Сам вздох Шопена: «какую тоску навеяли на меня твои поля» — звучит словно эпиграф к этому и некоторым другим его ноктюрнам.
Я говорю тут, разумеется, о мелодике украинского пейзажа, о настроении истинной украинской песни, а не о салонной украинщине, следы которой, кстати, мы обнаруживаем и у Шопена варшавских времен. Некоторые авторы ломают себе голову над тем, каким образом украинская мелодика и песни попали в творчество Шопена; они прокладывают для этих влияний слишком окольные пути, ведущие через Вебера и даже Гуммеля! Эти исследователи не понимают, что контакт с украинской песней, с украинской думкой и украинским танцем был в те времена совершенно естественный, — они попадали в Варшаву непосредственно вместе с приграничными помещиками, которые приезжали в столицу вместе со своей украинской дворней. Если уж через каких-нибудь тридцать лет после Шопена, как рассказывала мне об этом мать, моего дядю, художника Генрика Понтковского, которому тогда было несколько месяцев, носила по Варшаве разодетая в украинский наряд мамка, а позднее лакей, тоже в украинской одежде, веселил его, отплясывая «козачок» па тротуаре Краковского Предместья в Варшаве, то что и говорить о временам Шопена, перед восстанием, перед одесским кризисом, когда по сравнению с годами разделов размеры украинских земель сократились ненамного! К тому же доказательства популярности украинских песен в Польше мы находим в корреспонденции самого Шопена, в письме, в котором он сообщает, что Антоний Радзивилл (а жил он на Познаньщине) сочинил для панны Зонтаг «Вариации на тему украинских думок», прося Шопена их оркестровать — так, видимо, надо понимать слова: «повелел расписать». Шопен работал над этой думкой, отметив однако: «но и так получилось нехорошо». Судя по стилю тех лет, украинские думки и «козачок» были модны даже в самых высших сферах, так что нет ничего удивительного, что Шопен в юности «даже козачок танцевал отлично». Другое дело, что салонная украинщина мало общего имела с истинным народным украинским искусством. Чисто народные акценты мы находим в песнях Шопена. Он, несомненно, заимствовал их у Богдана Залеского[67] и других поэтов «украинской школы». Украинские мотивы, которые мы слышим в «Рондо а la краковяк» или же в «Фантазии на польские темы», относятся к разряду салонных и балетных коломыек. Я веду тут речь не об украинских мотивах, которые Шопен брал in crudo. С истинной народной украинской песнью Шопен познакомился иначе.

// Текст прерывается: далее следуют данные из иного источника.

(* ===== verification/KVStartupWitness.v ===== *)
(** * KVStartupWitness

    Start-up of an engine with two pipeline stages: the longest request is found,
    the workers get their plans, and the KV cache manager is built. *)

From S2P Require Import Prelude PyNum RequestQueue BlockPool SingleType Coordinator KVCacheManager KVSpec KVConfig KVPlanSafety KVPlanWitness KVStartup KVStartupSafety.

Module KVStartupWitness.
Import RequestQueue KVSpec KVConfig KVPlanSafety KVPlanWitness KVStartup KVStartupSafety.
#[local] Open Scope Z_scope.
#[local] Existing Instance sample_torch.

(** Workers that report these layers and this memory, and keep what they are told. *)
Record Workers := mkWorkers {
  told_max_model_len : option Z;
  told_configs : option (list KVCacheConfig)
}.
#[local] Instance sample_executor : StartExecutor Workers := {|
  get_kv_cache_specs := mret stages;
  determine_available_memory := mret stage_memory;
  update_max_model_len n := modify (fun w => mkWorkers (Some n) (told_configs w));
  initialize_from_config l := modify (fun w => mkWorkers (told_max_model_len w) (Some l))
|}.

Definition settings : StartConfig := mkStartConfig false 1 0 false false false.
(** The maximum length is to be found, at most 1000. *)
Definition before_start : Start :=
  mkStart (mkVllmConfig 1000 (-1) 64 0 1 1 None "none"%string None false false) (mkCacheConfig 32 None true None None None) 1 [] (-1)
    (mkWorkers None None).
Definition startup : result KVCacheConfig * Start := initialize_kv_caches settings before_start.
Definition plan : KVCacheConfig := match startup.1 with Ok cfg => cfg | Err _ => mkKVConfig 0 [] [] end.
Definition after_start : Start := startup.2.

Lemma startup_runs : initialize_kv_caches settings before_start = (Ok plan, after_start).
Proof. vm_compute. reflexivity. Qed.

#[local] Opaque startup.

Lemma stages_distinct w : w ∈ stages -> NoDup w.*1.
Proof. intros Hw. apply (bool_decide_unpack _). unfold stages in Hw. rewrite !elem_of_cons, elem_of_nil in Hw. by destruct Hw as [->|[->|[]]]; vm_compute. Qed.

(** The second worker has room for 15 blocks; requests may have 64 tokens. *)
Lemma startup_plans_workers_witness : initialize_kv_caches settings before_start = (Ok plan, after_start) /\
  num_blocks plan = 15 /\ max_model_len (st_config after_start) = 64 /\
  exists configs c, told_configs (st_executor after_start) = Some configs /\ configs !! 1%nat = Some c /\
    worker_plan (st_config before_start) (drop 3 hybrid_layers) 61440 15 c.
Proof.
  split; [exact startup_runs|]. split; [vm_compute; reflexivity|]. split; [vm_compute; reflexivity|].
  destruct (startup_plans_workers settings before_start after_start plan startup_runs) as (specs & memory & configs & ex1 & ex2 & H1 & H2 & _ & H4 & H5 & _ & _ & H).
  - intros ex specs ex' [= <- _] w Hw. by apply stages_distinct.
  - injection H1 as <- <-. destruct (H2 eq_refl eq_refl) as (ex & [= <- <-]). apply (f_equal snd) in H4; cbn [snd] in H4.
    destruct (configs !! 1%nat) as [c|] eqn:Ec; [|by apply lookup_ge_None in Ec; rewrite H5 in Ec; cbn in Ec; lia].
    exists configs, c. split; [rewrite <- H4; reflexivity|]. split; [done|]. exact (proj1 (H 1%nat (drop 3 hybrid_layers) 61440 c eq_refl eq_refl Ec)).
Defined.

Lemma plan_groups_managed g sp : g ∈ kv_cache_groups plan -> kv_cache_spec g = OneSpec sp -> 0 < block_size sp /\ is_Some (manager_attn sp).
Proof.
  assert (H : forallb (fun g => match kv_cache_spec g with
      OneSpec sp => (0 <? block_size sp) && is_some (manager_attn sp) | UniformSpecs _ => false end) (kv_cache_groups plan) = true) by (vm_compute; reflexivity).
  rewrite forallb_forall in H. intros Hg%list_elem_of_In%H E. rewrite E in Hg. apply andb_true_iff in Hg as [Hb%Z.ltb_lt Hm]. split; [done|].
  destruct (manager_attn sp); [by eexists|done].
Qed.

Lemma startup_builds_manager_witness : exists k,
  start_kv_cache_manager settings (fun _ => []) false false false (Some 0) None plan after_start = Ok k /\ KVCacheManager.k_max_model_len k = 64.
Proof.
  destruct (startup_builds_manager settings (fun _ => []) before_start after_start plan false false false 0 startup_runs) as (k & E & Hk & _).
  - by vm_compute.
  - by vm_compute.
  - exact plan_groups_managed.
  - by vm_compute.
  - by vm_compute.
  - by right.
  - done.
  - intros _ _. split; [vm_compute; reflexivity|]. do 4 eexists.
    split; [vm_compute; left|]. split; [vm_compute; right; left|]. split; [reflexivity|]. split; [reflexivity|]. by vm_compute.
  - exists k. split; [exact E|]. rewrite Hk. vm_compute. reflexivity.
Defined.

(** A Mamba group whose blocks are not those of the cache: the block size of the
    hashes falls back to that of the scheduler, which the coordinator refuses when
    prefixes are cached. *)
Definition mamba_group : KVCacheGroupSpec :=
  new_group ["m"%string] (OneSpec (MambaSpec (mkMamba 64 [[8]] [bfloat16] None "mamba2"%string "all"%string 0))).
Definition mixed_plan : KVCacheConfig := mkKVConfig 20 [] [new_group ["f"%string] (OneSpec (full 16 1)); mamba_group].
Definition mixed_start : Start := mkStart (engine 64) (mkCacheConfig 16 None true (Some 20) None None) 1 [] 0 (mkWorkers None None).
Lemma diverging_mamba_refused : resolve_kv_cache_block_sizes settings mixed_plan (st_config mixed_start) (st_cache mixed_start) = Ok (64, 64) /\
  start_kv_cache_manager settings (fun _ => []) false false false (Some 0) None mixed_plan mixed_start = Err AssertionError.
Proof. split; vm_compute; reflexivity. Qed.
End KVStartupWitness.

Я думаю, что пейзажи и песни Грубешовщины помогли Шопену постичь всю глубину тех настроений, которые навевает на лас песня украинского работника, в особенности тогдашняя грустная песня бродячих наемных бандуристов, попадавших на свекольные плантации. Отголоски этих песен мы еще не раз встретим потом у Шопена.

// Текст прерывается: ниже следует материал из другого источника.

Definition protected_step (next_token_id : Z) : M (FastDecoder ST) (option text) :=
  r ← step_stream next_token_id;
  match r with
  | StepText t => mret t
  | StepOverflowError | StepTypeError => mret None
  | StepRaises e => raise e
  | StepInvalidPrefix =>
      modify (fun s => mkFast (new_stream None skip_special_tokens) (last_special s)) ;;
      r ← step_stream next_token_id;
      match r with
      | StepText t => mret t
      | StepOverflowError => raise OverflowError
      | StepTypeError => raise TypeError
      | StepInvalidPrefix => raise RuntimeError
      | StepRaises e => raise e
      end
  end.

Definition added_token (next_token_id : Z) (added : list (Z * text)) : option text :=
  snd <$> find (fun e => e.1 =? next_token_id) added.

Definition fast_decode_next (next_token_id : Z) : M (FastDecoder ST) text :=
  token ← protected_step next_token_id;
  match added_token_ids with
  | None => mret (default [] token)
  | Some added =>
      s ← get;
      let special_token := added_token next_token_id added in
      let token := if is_some special_token && last_special s then special_token else token in
      modify (fun s => mkFast (stream s) (is_some special_token)) ;;
      mret (default [] token)
  end.
#[local] Instance FastIncrementalDetokenizer : TokenDecoder (FastDecoder ST) := fun _ next_token_id => fast_decode_next next_token_id.
End fast.

(** What the slow detokenizer calls of a tokenizer; a single text comes back for a
    single token only. *)
Inductive Tokens := OneToken (t : text) | TokenList (l : list (option text)).
Class TokenizerLike := {
  vocabulary_size : Z;
  is_fast : bool;
  added_vocab : list text;
  all_special_tokens : list text;
  convert_ids_to_tokens : list Z -> bool -> Tokens;
  convert_tokens_to_string : list text -> text
}.

Section slow.
Context `{!TokenizerLike}.
Context (skip_special_tokens spaces_between_special_tokens : bool).

Definition token_texts (t : Tokens) : list text :=
  match t with OneToken t => [t] | TokenList l => default [] <$> l end.

(** The loop over the tokens, with [sub_texts] and [current_sub_text]. *)
Fixpoint sub_texts_loop (output_tokens : list text) (sub_texts current_sub_text : list text) : list text :=
  match output_tokens with
  | [] => match current_sub_text with [] => sub_texts | _ => sub_texts ++ [convert_tokens_to_string current_sub_text] end
  | token :: output_tokens =>
      if skip_special_tokens && bool_decide (token ∈ all_special_tokens) then sub_texts_loop output_tokens sub_texts current_sub_text
      else if bool_decide (token ∈ added_vocab) then
        match current_sub_text with
        | [] => sub_texts_loop output_tokens (sub_texts ++ [token]) []
        | _ => sub_texts_loop output_tokens (sub_texts ++ [convert_tokens_to_string current_sub_text; token]) []
        end
      else sub_texts_loop output_tokens sub_texts (current_sub_text ++ [token])
  end.
Definition convert_tokens_to_string_with_added_encoders (output_tokens : list text) : text :=
  join (if spaces_between_special_tokens then [32] else []) (sub_texts_loop output_tokens [] []).

Definition INITIAL_INCREMENTAL_DETOKENIZATION_OFFSET : Z := 5.

Definition convert_prompt_ids_to_tokens (prompt_ids : list Z) : list text * Z * Z :=
  let last_ids := drop (Z.to_nat (zlen prompt_ids - (INITIAL_INCREMENTAL_DETOKENIZATION_OFFSET + 2))) prompt_ids in
  let new_tokens := token_texts (convert_ids_to_tokens last_ids skip_special_tokens) in
  let read_offset := zlen new_tokens in
  (new_tokens, Z.max (read_offset - INITIAL_INCREMENTAL_DETOKENIZATION_OFFSET) 0, read_offset).

Record SlowDecoder := mkSlow {
  tokens : list text;
  prefix_offset : Z;
  read_offset : Z
}.

(** Without token ids the prompt is embeddings, which have no text. *)
Definition new_slow (prompt_token_ids : option (list Z)) (prompt_len : Z) : SlowDecoder :=
  match prompt_token_ids with
  | Some ids => let '(tokens, p, r) := convert_prompt_ids_to_tokens ids in mkSlow tokens p r
  | None => mkSlow (replicate (Z.to_nat prompt_len) []) 0 0
  end.
Definition slow_prompt (prompt_token_ids : option (list Z)) (prompt_len : Z) : list Z :=
  match prompt_token_ids with Some (t :: ids) => t :: ids | _ => replicate (Z.to_nat prompt_len) 0 end.

(** What is new of [output_tokens]: a text that ends in a replacement character may
    be part of one. *)
Definition new_part (output_tokens : list text) (prefix_offset read_offset : Z) : text * Z * Z :=
  let to_string := if is_fast || match added_vocab with [] => true | _ => false end then convert_tokens_to_string
                   else convert_tokens_to_string_with_added_encoders in
  let prefix_text := to_string (slice prefix_offset read_offset output_tokens) in
  let new_text := to_string (drop (Z.to_nat prefix_offset) output_tokens) in
  if (zlen new_text <=? zlen prefix_text) || bool_decide (last new_text = Some 65533) then ([], prefix_offset, read_offset)
  else (drop (length prefix_text) new_text, read_offset, zlen output_tokens).

(** [detokenize_incrementally] with [prev_tokens] given. *)
Definition detokenize_incrementally (new_token_id : Z) (prev_tokens : list text) (prefix_offset read_offset : Z) : list text * text * Z * Z :=
  let new_tokens :=
    if (0 <=? new_token_id) && (new_token_id <? vocabulary_size)
    then token_texts (convert_ids_to_tokens [new_token_id] skip_special_tokens) else [[]] in
  let '(new_text, prefix_offset, read_offset) := new_part (prev_tokens ++ new_tokens) prefix_offset read_offset in
  (new_tokens, new_text, prefix_offset, read_offset).

Definition slow_decode_next (token_ids : list Z) : M SlowDecoder text :=
  new_token_id ← of_option IndexError (last token_ids);
  s ← get;
  let '(new_tokens, decoded_text, p, r) := detokenize_incrementally new_token_id (tokens s) (prefix_offset s) (read_offset s) in
  modify (fun s => mkSlow (tokens s ++ new_tokens) p r) ;;
  mret decoded_text.
#[local] Instance SlowIncrementalDetokenizer : TokenDecoder SlowDecoder := fun token_ids _ => slow_decode_next token_ids.
End slow.

(** ** The detokenizer of a request *)

(** What it reads of the sampling parameters. *)
Record StopParams := mkStop {
  stop : list text;
  min_tokens : Z;
  include_stop_str_in_output : bool
}.
Definition stop_buffer (p : StopParams) : Z :=
  match stop p with
  | [] => 0
  | s :: l => if include_stop_str_in_output p then 0 else foldl Z.max (zlen s) ((fun s => zlen s) <$> l) - 1
  end.

Section detokenizer.
Context {DT : Type} `{!TokenDecoder DT}.

(** Without a decoder it is the base class, which leaves the text empty. The slow
    detokenizer has the prompt in front of [token_ids]; [prompt_len] is 0 for the
    others. *)
Record Detokenizer := mkDetokenizer {
  decoder : option DT;
  stop_params : StopParams;
  prompt_len : Z;
  token_ids : list Z;
  last_output_text_offset : Z;
  output_text : text
}.
Definition set_decoder (v : option DT) (d : Detokenizer) : Detokenizer :=
  mkDetokenizer v (stop_params d) (prompt_len d) (token_ids d) (last_output_text_offset d) (output_text d).
Definition set_token_ids (v : list Z) (d : Detokenizer) : Detokenizer :=
  mkDetokenizer (decoder d) (stop_params d) (prompt_len d) v (last_output_text_offset d) (output_text d).
Definition set_last_offset (v : Z) (d : Detokenizer) : Detokenizer :=
  mkDetokenizer (decoder d) (stop_params d) (prompt_len d) (token_ids d) v (output_text d).
Definition set_output_text (v : text) (d : Detokenizer) : Detokenizer :=
  mkDetokenizer (decoder d) (stop_params d) (prompt_len d) (token_ids d) (last_output_text_offset d) v.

Несколько недель (или дней? — неизвестно, сколько времени пробыл Фридерик в Потужине, но вряд ли он выбрался в такую даль на слишком короткий срок) друзья проводят в задушевных беседах, музицируют. Наконец-то Шопен может сыграть Титусу свои концерты и связанные с ними «экзерциции». Под окнами спальни гостя стоит огромная плакучая береза. И это белое дерево, серебрящееся в лунном свете, шелестящее поблескивающими на солнце листьями, останется в памяти Фридерика. «Эта береза под окнами нейдет у меня из головы». Тонко чувствовавший природу Фридерик по вечерам импровизирует.

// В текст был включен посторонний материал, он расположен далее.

(** C38. The text that is left has no stop string in it, as documented. Take a text
    without (nonempty) stop strings that has grown, by at most one character or with
    a single stop string to look for. If [check_stop_strings] finds nothing, the text
    is still without; otherwise it returns the first stop string of the list that is
    in the text, cuts the text before it or behind it, in the new characters, and
    what is left is without stop strings, or ends in the only ones it has if they are
    to be included. *)
Theorem stop_strings_left_out (old added : text) (stop : list text) include :
  (forall s, s ∈ stop -> s <> []) -> free_of stop old -> zlen added <= 1 \/ length stop = 1%nat ->
  match check_stop_strings (old ++ added) (zlen added) stop include with
  | None => free_of stop (old ++ added)
  | Some (s, k) =>
      (exists before after, stop = before ++ s :: after /\ free_of before (old ++ added)) /\
      (exists i, at_position s (old ++ added) i /\ zlen old < i + zlen s /\
        remaining (old ++ added) k = take (Z.to_nat (if include then i + zlen s else i)) (old ++ added)) /\
      if include then forall s' j, s' ∈ stop -> at_position s' (remaining (old ++ added) k) j -> j + zlen s' = zlen (remaining (old ++ added) k)
      else free_of stop (remaining (old ++ added) k)
  end.
Proof.
  intros Hne Hf Hcase. set (l := old ++ added).
  pose proof (stop_search_found l (zlen added) stop include ltac:(unfold l; rewrite length_app; lia) Hne) as Hs.
  assert (Hnew : forall s i, s ∈ stop -> at_position s l i -> ends_in_new l s (zlen added) i /\ 0 < zlen added) by (intros; by apply (free_extend stop)).
  assert (Hll : zlen l = zlen old + zlen added) by (unfold l; rewrite length_app; lia).
  destruct (check_stop_strings l (zlen added) stop include) as [[s k]|].
  2: { intros s i Hin Hi. destruct (Hnew s i Hin Hi) as [He Hp]. by apply (Hs s i Hin Hp). }
  destruct Hs as (before & after & i & Est & Hbefore & [Hi Hend] & Hmin & ->).
  assert (Hin : s ∈ stop) by (rewrite Est; apply elem_of_app; right; left).
  destruct (at_position_bound _ _ _ Hi) as [Hb|E]; [|by destruct (Hne s Hin)]. pose proof (proj1 Hi) as Hi0.
  assert (Hrem : remaining l (cut_at l s include i) = take (Z.to_nat (if include then i + zlen s else i)) l).
  { unfold remaining, cut_at. destruct include; [|by rewrite (proj2 (Z.eqb_neq _ _)) by lia].
    destruct (Z.leb_spec (zlen l) (i + zlen s)); [cbn; rewrite take_ge by lia; done|by rewrite (proj2 (Z.eqb_neq _ _)) by lia]. }
  assert (Hleft : forall s' j, s' ∈ stop -> at_position s' l j -> i + zlen s <= j + zlen s').
  { intros s' j Hs' Hj. destruct (Hnew s' j Hs' Hj) as [[_ He] _]. destruct Hcase as [Hone|Hone]; [lia|].
    assert (s' = s) as ->. { rewrite Est in Hone, Hs'. rewrite length_app in Hone. cbn in Hone. destruct before; [|cbn in Hone; lia]. destruct after; [|cbn in Hone; lia].
      by apply list_elem_of_singleton in Hs'. }
    enough (i <= j) by lia. apply Hmin. by apply Hnew. }
  split; [|split].
  - exists before, after. split; [done|]. intros s' j Hs' Hj. apply (Hbefore s' j Hs'), Hnew; [|done]. rewrite Est. apply elem_of_app. by left.
  - exists i. rewrite Hrem. split; [done|]. split; [lia|done].
  - rewrite Hrem. destruct include.
    + intros s' j Hs' [Hj Hle]%at_position_take; [|by apply Hne]. pose proof (Hleft s' j Hs' Hj). rewrite length_take. lia.
    + intros s' j Hs' [Hj Hle]%at_position_take; [|by apply Hne]. pose proof (Hleft s' j Hs' Hj). assert (0 < zlen s); [|lia].
      specialize (Hne s Hin). destruct s; [done|cbn [length]; lia].
Qed.

(** ** Streaming *)

(** A decoder that has a text for every token. *)
Class TotalDecoder DT `{!TokenDecoder DT} := decoder_total : forall token_ids t (s : DT), last token_ids = Some t ->
  exists x s', decode_next token_ids t s = (Ok x, s').

(** The slow decoder never fails, whatever the tokenizer. *)
#[export] Instance slow_total `{!TokenizerLike} skip spaces : @TotalDecoder SlowDecoder (SlowIncrementalDetokenizer skip spaces).
Proof.
  intros ids t s Hl. unfold decode_next, SlowIncrementalDetokenizer, slow_decode_next, mbind, M_bind. rewrite Hl. cbn.
  match goal with |- context [detokenize_incrementally ?a ?b ?c ?d ?e ?f] => destruct (detokenize_incrementally a b c d e f) as [[[n x] p] r] end.
  by eexists _, _.
Qed.

Section streaming.
Context {DT : Type} `{!TokenDecoder DT}.

(** The text of tokens [new] that come after [ids], all decoded in a row. *)
Definition decode1 (ids : list Z) (t : Z) (s : DT) : text * DT :=
  match decode_next ids t s with (Ok x, s) => (x, s) | (Err _, s) => ([], s) end.
Fixpoint decode_from (ids new : list Z) (s : DT) : text * DT :=
  match new with
  | [] => ([], s)
  | t :: new => let r := decode1 (ids ++ [t]) t s in let q := decode_from (ids ++ [t]) new r.2 in (r.1 ++ q.1, q.2)
  end.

Юноши шутят, развлекаются, надоедают друг другу. Какая-то история с арбалетом, которую сегодня уже невозможно выяснить. Шопен восклицает: «Этот арбалет! Как это романично!» «Романично» — это уже почти что «романтично». Ведь романтично и то лето, полное признаний и полускрытых чувств.
Все сомнения, которые терзают молодую душу Фридерика, находят себе выход. Шопен говорит и говорит, о Гладковской, о том, что он знает от Витвицкого и Милнацкого, может даже от Набеляка, — и, наконец, об отъезде. Надобно ехать, но куда, но когда, пусть уж лучше это решает Титус, он его знает лучше, он понимает, что нужно Фрыцу. По всей вероятности, во время пребывания Фридерика в Потужине было договорено, что Титус вместе с ним отправится в Вену. Но пока что это держится в секрете, потому что Шопен в своих более поздних письмах ни словом не обмолвится об этом плане, а Титус, совершенно для нас неожиданно, встретится с ним в Калише.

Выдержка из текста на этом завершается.